Barın abim annemlerle vedalaşırken gözlerim Baran'ı arıyordu. Berbere gitmişti ve hala gelmedi. Oturduğum sandalyede sırtımı geriye yaslayıp abimin gidişini izledim. Baran'da iki haftadır evde ve iki hafta sonra göreve tekrar başlayacak. Yanımda olması bana iyi gelmişti. Onlarda bu iki haftada biraz daha iyi olmuştu.
"Baran nerede kaldı?" Yüzüm kendiliğinden asılırken annem beni dürttü. "Annenler yanında zilli." Gülümseyerek annemlere baktım. Pınar annem gülüyordu bu halimize ve annem ise ne kadar söylensede gülümsüyordu.

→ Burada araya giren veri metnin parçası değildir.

(** The configuration [cfg] with [bedding = v]. *)
Definition with_bedding (v : R) (cfg : config) : config := {|
  A_cond := A_cond cfg;
  cond_screen := cond_screen cfg;
  insulation := insulation cfg;
  insul_screen_NM := insul_screen_NM cfg;
  insul_screen_ME := insul_screen_ME cfg;
  bedding := v;
  r_armour := r_armour cfg;
  r_armour_2 := r_armour_2 cfg;
  over_sheath := over_sheath cfg;
  AMPS_RMS := AMPS_RMS cfg;
  freq := freq cfg;
  burial_depth := burial_depth cfg;
  copper_conductivity := copper_conductivity cfg;
  copper_permeability := copper_permeability cfg;
  XLPE_conductivity := XLPE_conductivity cfg;
  XLPE_permeability := XLPE_permeability cfg;
  NM_screen_conductivity := NM_screen_conductivity cfg;
  NM_screen_permeability := NM_screen_permeability cfg;
  M_screen_conductivity := M_screen_conductivity cfg;
  M_screen_permeability := M_screen_permeability cfg;
  inner_conductivity := inner_conductivity cfg;
  inner_permeability := inner_permeability cfg;
  bedding_conductivity := bedding_conductivity cfg;
  bedding_permeability := bedding_permeability cfg;
  armour_conductivity := armour_conductivity cfg;
  armour_permeability := armour_permeability cfg;
  over_conductivity := over_conductivity cfg;
  over_permeability := over_permeability cfg;
  seawater_conductivity := seawater_conductivity cfg;
  seawater_permeability := seawater_permeability cfg;
  seabed_conductivity := seabed_conductivity cfg;
  seabed_permeability := seabed_permeability cfg
|}.

(** The configuration [cfg] with [r_armour = v]. *)
Definition with_r_armour (v : R) (cfg : config) : config := {|
  A_cond := A_cond cfg;
  cond_screen := cond_screen cfg;
  insulation := insulation cfg;
  insul_screen_NM := insul_screen_NM cfg;
  insul_screen_ME := insul_screen_ME cfg;
  bedding := bedding cfg;
  r_armour := v;
  r_armour_2 := r_armour_2 cfg;
  over_sheath := over_sheath cfg;
  AMPS_RMS := AMPS_RMS cfg;
  freq := freq cfg;
  burial_depth := burial_depth cfg;
  copper_conductivity := copper_conductivity cfg;
  copper_permeability := copper_permeability cfg;
  XLPE_conductivity := XLPE_conductivity cfg;
  XLPE_permeability := XLPE_permeability cfg;
  NM_screen_conductivity := NM_screen_conductivity cfg;
  NM_screen_permeability := NM_screen_permeability cfg;
  M_screen_conductivity := M_screen_conductivity cfg;
  M_screen_permeability := M_screen_permeability cfg;
  inner_conductivity := inner_conductivity cfg;
  inner_permeability := inner_permeability cfg;
  bedding_conductivity := bedding_conductivity cfg;
  bedding_permeability := bedding_permeability cfg;
  armour_conductivity := armour_conductivity cfg;
  armour_permeability := armour_permeability cfg;
  over_conductivity := over_conductivity cfg;
  over_permeability := over_permeability cfg;
  seawater_conductivity := seawater_conductivity cfg;
  seawater_permeability := seawater_permeability cfg;
  seabed_conductivity := seabed_conductivity cfg;
  seabed_permeability := seabed_permeability cfg
|}.

(** ** Notions used to state the properties *)

(** The layers of one conductor, innermost first: their thicknesses and the
    radii the script derives for them. *)
Definition layer_thicknesses (cfg : config) : list R :=
  [ cond_screen cfg; insulation cfg; insul_screen_NM cfg; insul_screen_ME cfg ].

Definition layer_radii (cfg : config) : list R :=
  [ r_cond_screen cfg; r_cond_insul cfg; r_cond_insu_screen_NM cfg;
    r_cond_total cfg ].
(** *** Rooms: join and leave *)

Lemma join_room_runs d now new_id room_id payload t rid pid r p :
  bson.ObjectId room_id = Some rid ->
  bson.ObjectId (JoinLeave.persona_id payload) = Some pid ->
  Col.find_one (room_filter rid t) (room d) = Some r ->
  Col.find_one (persona_filter pid t) (persona d) = Some p ->
  join_room now new_id room_id payload t (Some d) =
    (Return (mkOk true),
     Some (mkDb (persona d)
             (Col.update_one (room_id_filter rid) (inc_member_count 1 now) (room d))
             (Col.upsert_one
                (member_filter t room_id (JoinLeave.persona_id payload))
                (fun m => m)
                (mkDoc new_id (RoomMember.mk t room_id (JoinLeave.persona_id payload) now))
                (roommember d))
             (message d) (alert d))).
Proof.
  intros Hrid Hpid Hr Hp. unfold join_room. run_handler.
  rewrite Hrid, Hpid, Hr. store_fields. rewrite Hp. reflexivity.
Qed.

Lemma leave_room_runs d now room_id payload t rid :
  bson.ObjectId room_id = Some rid ->
  leave_room now room_id payload t (Some d) =
    (Return (mkOk true),
     Some (mkDb (persona d)
             (Col.update_one (room_id_filter rid) (inc_member_count (-1) now) (room d))
             (Col.delete_one
                (member_filter t room_id (JoinLeave.persona_id payload)) (roommember d))
             (message d) (alert d))).
Proof.
  intros Hrid. unfold leave_room. run_handler. rewrite Hrid. reflexivity.
Qed.

Lemma inc_then_dec now1 now2 r :
  inc_member_count (-1) now2 (inc_member_count 1 now1 r) = inc_member_count 0 now2 r.
Proof. unfold inc_member_count; simpl. do 2 f_equal. lia. Qed.

(** C2: for a room and a persona that exist in tenant [t], [join_room]
    followed by [leave_room] both return, and the room is found afterwards
    with the [member_count] it had before the join. *)
Theorem join_then_leave_member_count
    (d : Database) (now1 now2 : datetime) (new_id : bson.oid)
    (room_id : string) (payload : JoinLeave.t) (t : string)
    (rid pid : bson.oid) (r : Doc Room.t) (p : Doc Persona.t) :
  bson.ObjectId room_id = Some rid ->
  bson.ObjectId (JoinLeave.persona_id payload) = Some pid ->
  Col.find_one (room_filter rid t) (room d) = Some r ->
  Col.find_one (persona_filter pid t) (persona d) = Some p ->
  exists d1 d2 r2,
    join_room now1 new_id room_id payload t (Some d) = (Return (mkOk true), Some d1) /\
    leave_room now2 room_id payload t (Some d1) = (Return (mkOk true), Some d2) /\
    Col.find_one (room_filter rid t) (room d2) = Some r2 /\
    _id r2 = _id r /\
    Room.member_count (val r2) = Room.member_count (val r) /\
    map (fun x => Room.member_count (val x)) (room d2) =
    map (fun x => Room.member_count (val x)) (room d).
Proof.
  intros Hrid Hpid Hr Hp.
  eexists _, _.
  assert (Hupd : forall rooms,
    Col.update_one (room_id_filter rid) (inc_member_count (-1) now2)
      (Col.update_one (room_id_filter rid) (inc_member_count 1 now1) rooms) =
    Col.update_one (room_id_filter rid) (inc_member_count 0 now2) rooms).
  { intros rooms. rewrite update_one_twice by reflexivity.
    induction rooms as [|x c IH]; simpl; [reflexivity|].
    destruct (room_id_filter rid x); [now rewrite inc_then_dec | now rewrite IH]. }
  destruct (find_one_update_one (room_filter rid t) (room_id_filter rid)
              (inc_member_count 0 now2) (room d) r) as [r2 [Hr2 Hcase]];
    [reflexivity | exact Hr |].
  exists r2.
  split; [exact (join_room_runs d now1 new_id room_id payload t rid pid r p Hrid Hpid Hr Hp)|].
  split; [exact (leave_room_runs _ now2 room_id payload t rid Hrid)|].
  cbn [room]. rewrite Hupd. split; [exact Hr2|].
  split; [destruct Hcase as [->| ->]; reflexivity|].
  split.
  - destruct Hcase as [->| ->]; [reflexivity|]. simpl. lia.
  - clear. induction (room d) as [|x c IH]; simpl; [reflexivity|].
    destruct (room_id_filter rid x); simpl; [f_equal; lia | now rewrite IH].
Qed.
(** ** The accessors and the registry-level read *)

(** Name returns the table name *)
Definition Table_Name (t : Table) : M string :=
  let* ti := loadInfo (info t) in
  ret (p4info.Preamble.Name (p4info.Table.Preamble ti)).


(** The orders a [range] over the tables of [ts] can take, each table
    with the order in which its own rows are then visited. *)
Definition tablesOrder (ts : Tables) (visit : list (Table * list Row)) : Prop :=
  visit.*1 ≡ₚ (map_to_list (tables ts)).*2 /\
  Forall (fun v => rangeOrder v.1 v.2) visit.

(** [for _, table := range ts.tables] of the registry's read. *)
Fixpoint Tables_ReadTableEntries_range {World} (growslice : nat -> nat)
    (visit : list (Table * list Row)) (request : loc) (readType : ReadType)
    (sender : @BatchSender World) (w : World) : error * World :=
  match visit with
  | [] => (None, w)
  | (table, order) :: rest =>
      let '(err, w) :=
        Table_ReadTableEntries growslice table order request readType sender w in
      if notnil err then (err, w)
      else Tables_ReadTableEntries_range growslice rest request readType sender w
  end.

(** ReadTableEntries reads the table entries matching the specified table
    entry, from the appropriate table.  [visit] is the iteration the
    wildcard read takes, [order] the one over the rows of the single table
    a non-zero ID names. *)
Definition Tables_ReadTableEntries {World} (growslice : nat -> nat) (ts : Tables)
    (visit : list (Table * list Row)) (order : list Row) (request : loc)
    (readType : ReadType) (sender : @BatchSender World) (w : World)
    : M (error * World) :=
  let* r := loadEntry request in
  if TableEntry.TableId r =? 0 then
    ret (Tables_ReadTableEntries_range growslice visit request readType sender w)
  else
    match tables ts !! TableEntry.TableId r with
    | None => ret (errors.NewNotFound, w)
    | Some table =>
        ret (Table_ReadTableEntries growslice table order request readType sender w)
    end.

(** ** Notions the further properties are stated with *)

(** Every row is stored under the key of the entry it refers to, and that
    entry is a non-default one whose matches are in canonical order. *)
Definition rowsCoherent (t : Table) (h : Heap) : Prop :=
  forall key row,
    rows t !! key = Some row ->
    exists e,
      entries h !! entry row = Some e /\
      TableEntry.IsDefaultAction e = false /\
      StronglySorted (leBy FieldMatch.FieldId) (TableEntry.Match e) /\
      entryKey t (entry row) h = Some ((key, None), h).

"Babam geldi." Emre'nin sesiyle kapıya döndüm. Baran arabasını park ederken öylece onu izledim. Arabadan indi ve arka koltuktan bir şeyler alıp geriye çekildi. Gözlerim şaşkınlıkla büyürken gülümsedim. Elinde üç buket gül vardı. Bize doğru attığı her adımda kalbim hızlanmaya yüz tuttu. Yanıma yaklaştığında ayağa kalktım.
"Hoş geldin," usulca Baran'a yaklaştım. Bana sıcacık gülümsedikten sonra kırmızı gül buketini uzattı. Çabucak güllerimi kucağıma alıp kokladım. Diğer iki buketi de annemlere uzattı.
"Ya Baran," bana baktı. "Teşekkür ederim." Sıcacık gülümseyerek uzanıp alnımdan öptü. "Mutlu oldun mu güzelim?" Kısık sesini duyar duymaz başımı olumlu anlamda salladım.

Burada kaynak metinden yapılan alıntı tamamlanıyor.